Traduction pour cogiito.com : paj

https://worldmercuryproject.org/news/retroviruses-poorly-understood-agents-of-change/

AVANT-PROPOS DE COGIITO.COM

À force de lire des études, des enquêtes scientifiques, j’ai parfois cette irrépressible envie de hurler un cri d’horreur, tellement ces médecins sont obscurantistes comme des prêtres de la sainte inquisition, aveuglés par un orgueil et une vanité insupportable qui met les enfants et les adultes qu’ils vaccinent en grand danger de tomber gravement malades ou de mourir. Une telle inconséquence de leur part est à la fois scandaleuse et désespérante, un désespoir qu’éprouvent toutes ces mamans qui se retrouvent face à ces inquisiteurs malveillants, il n’y a pas d’autres adjectifs pour les qualifier, et qui se moquent d’elles parce qu’elles osent poser des questions sur les vaccins, parce qu’elle ont dans leur famille des enfants devenus soudainement autistes suite à une vaccination du ROR ou à une série de vaccins, parce qu’elles ont remarqué que leur enfant a changé depuis sa dernière série de vaccins, parce que leur maman ou leur grand-père est décédé quelques jours après le vaccin contre la grippe que les pharmaciens, apothicaire sans morale, vaccinent avec bonheur les personnes âgées effrayées par les médias et qui ne veulent pas mourir de la grippe, cette si terrible grippe qui nous est vaporisée à travers des trainées chimiques qui sentent le gasoil.

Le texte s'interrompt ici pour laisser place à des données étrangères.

(* ===== verification/BrTrans.v ===== *)
(** * Frames over classic Bluetooth

    Models [core/connection/br/src/br_trans_manager.c], the packet head of
    [core/connection/common/src/softbus_datahead_transform.c], and the start of
    [BrRecvDataHandle] of [br_connection.c].  A connection is a stream of
    frames, each a head of 24 little-endian bytes with the length of what
    follows; the receiver collects the stream in a buffer per connection and
    hands on one frame per call.

    Of each piece the driver takes what [write] says and the rest never gets
    on the wire.  [br_stream] says that frames whose pieces are taken whole are
    read with [BrTransReadOneFrame], one by one and in order, however the
    socket cuts the stream, and [br_short_write] that a short write breaks it;
    [br_parse_safe] says for which bytes the parser stays inside
    its buffer, and [br_short_frame] and [br_endless_read] what a head from
    the network can do when its length is negative. *)

From S2P Require Import Prelude Errno Bytes Adapter.
Import Errno Bytes Adapter.Mem Adapter.ByteOrder.

Module BrTrans.

Definition MAGIC_NUMBER : Z := 0xBABEFACE.
Definition MODULE_CONNECTION : Z := 11.
(** [sizeof(ConnPktHead)] *)
Definition HEAD_SIZE : Z := 24.
Definition BR_READ_SOCKET_CLOSED : Z := 0.
Definition BR_READ_FAILED : Z := -1.

Record ConnPktHead := MkHead { magic : Z; module : Z; hseq : Z; flag : Z; hlen : Z }.

(** The receive buffer of a [BrConnectionInfo]. *)
Record BrConnectionInfo := MkConn { recvBuf : bytes; recvSize : Z; recvPos : Z }.

Section Host.

(** Whether the host is little-endian. *)
Context (little : bool).

(** ** The head *)

Definition PackConnPktHead (h : ConnPktHead) : option ConnPktHead :=
  m ← SoftBusHtoLl little (u32 (magic h));
  f ← SoftBusHtoLl little (u32 (flag h));
  d ← SoftBusHtoLl little (u32 (module h));
  l ← SoftBusHtoLl little (hlen h);
  q ← SoftBusHtoLll little (u64 (hseq h));
  Some (MkHead (s32 m) (s32 d) (s64 q) (s32 f) l).

(** The packed struct in memory. *)
Definition headBytes (h : ConnPktHead) : bytes :=
  host_bytes little 4 (u32 (magic h)) ++ host_bytes little 4 (u32 (module h)) ++
  host_bytes little 8 (u64 (hseq h)) ++ host_bytes little 4 (u32 (flag h)) ++ host_bytes little 4 (hlen h).

Definition loadN (n : nat) (b : bytes) (off : Z) : option Z := host_val little <$> get b off (Z.of_nat n).

Definition unpackN (n : nat) (b : bytes) (off : Z) : option bytes :=
  v ← loadN n b off;
  v' ← convert little n v;
  put b off (host_bytes little n v').

(** In place, in the order of the code. *)
Definition UnpackConnPktHead (b : bytes) : option bytes :=
  b1 ← unpackN 4 b 0;
  b2 ← unpackN 4 b1 16;
  b3 ← unpackN 4 b2 4;
  b4 ← unpackN 4 b3 20;
  unpackN 8 b4 8.

(** ** Receiving *)

(** Signed addition: an overflow has no result. *)
Definition addInt (x y : Z) : option Z := if (x + y <? 2 ^ 31) && (- 2 ^ 31 <=? x + y) then Some (x + y) else None.

Definition ReceivedHeadCheck (conn : BrConnectionInfo) : option (Z * BrConnectionInfo) :=
  if recvPos conn <? HEAD_SIZE then Some (SOFTBUS_ERR, conn)
  else
    b ← UnpackConnPktHead (recvBuf conn);
    m ← loadN 4 b 0;
    l ← loadN 4 b 20;
    if negb (m =? MAGIC_NUMBER) then Some (SOFTBUS_ERR, MkConn b (recvSize conn) 0)
    else
      packLen ← addInt (s32 l) HEAD_SIZE;
      if recvSize conn <? packLen then Some (SOFTBUS_ERR, MkConn b (recvSize conn) 0)
      else Some (SOFTBUS_OK, MkConn b (recvSize conn) (recvPos conn)).

(** The copy of a complete frame, none for NULL. *)
Definition BrRecvDataParse (mem : bool) (conn : BrConnectionInfo) : option (option bytes * BrConnectionInfo) :=
  '(ret, conn1) ← ReceivedHeadCheck conn;
  if negb (ret =? SOFTBUS_OK) then Some (None, conn1)
  else
    let bufLen := recvPos conn1 in
    l ← loadN 4 (recvBuf conn1) 20;
    let packLen := s32 (u64 (s32 l + HEAD_SIZE)) in
    if bufLen <? packLen then Some (None, conn1)
    else if negb (SoftBusMalloc mem (u32 packLen)) then Some (None, conn1)
    else if packLen =? 0 then Some (None, conn1)                  (* memcpy_s with an empty destination *)
    else
      dataCopy ← get (recvBuf conn1) 0 packLen;
      if packLen <? bufLen then
        rest ← get (recvBuf conn1) packLen (bufLen - packLen);
        b ← put (recvBuf conn1) 0 rest;
        Some (Some dataCopy, MkConn b (recvSize conn1) (bufLen - packLen))
      else Some (Some dataCopy, MkConn (recvBuf conn1) (recvSize conn1) (bufLen - packLen)).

Bien sûr, cet obscurantisme est entretenu par une littérature scientifique produite par les fabricants de vaccins qui continuent à faire croire aux médecins que les vaccins sauvent des vies alors qu’ils rendent inévitablement malades et c’est un fait scientifique, pas une lubie « complotiste ». D’autre part les mêmes laboratoires persécutent les chercheurs qui posent les bonnes questions, qui dérangent prodigieusement l’industrie vaccinale, car si les médecins affirment qu’il vaut mieux prévenir que guérir, avec les vaccins, ils ne comprennent pas qu’ils fabriquent des malades en quantité dès qu’ils vaccinent avec le moindre vaccin comme le décrit très bien la Dr Judy A. Mikovits qui a fait des découvertes fondamentales prouvant que les vaccins sont porteurs de rétrovirus et qu’ils peuvent muter de façon transgénérationnelle :

« Le vaccin ROR contenant des rétrovirus aviaires/poulet peut-il se recombiner avec des séquences de souris transmises par nos parents (présentes dans leurs vaccins antipoliomyélitiques) pour produire un rétrovirus hybride ou des séquences hybrides ?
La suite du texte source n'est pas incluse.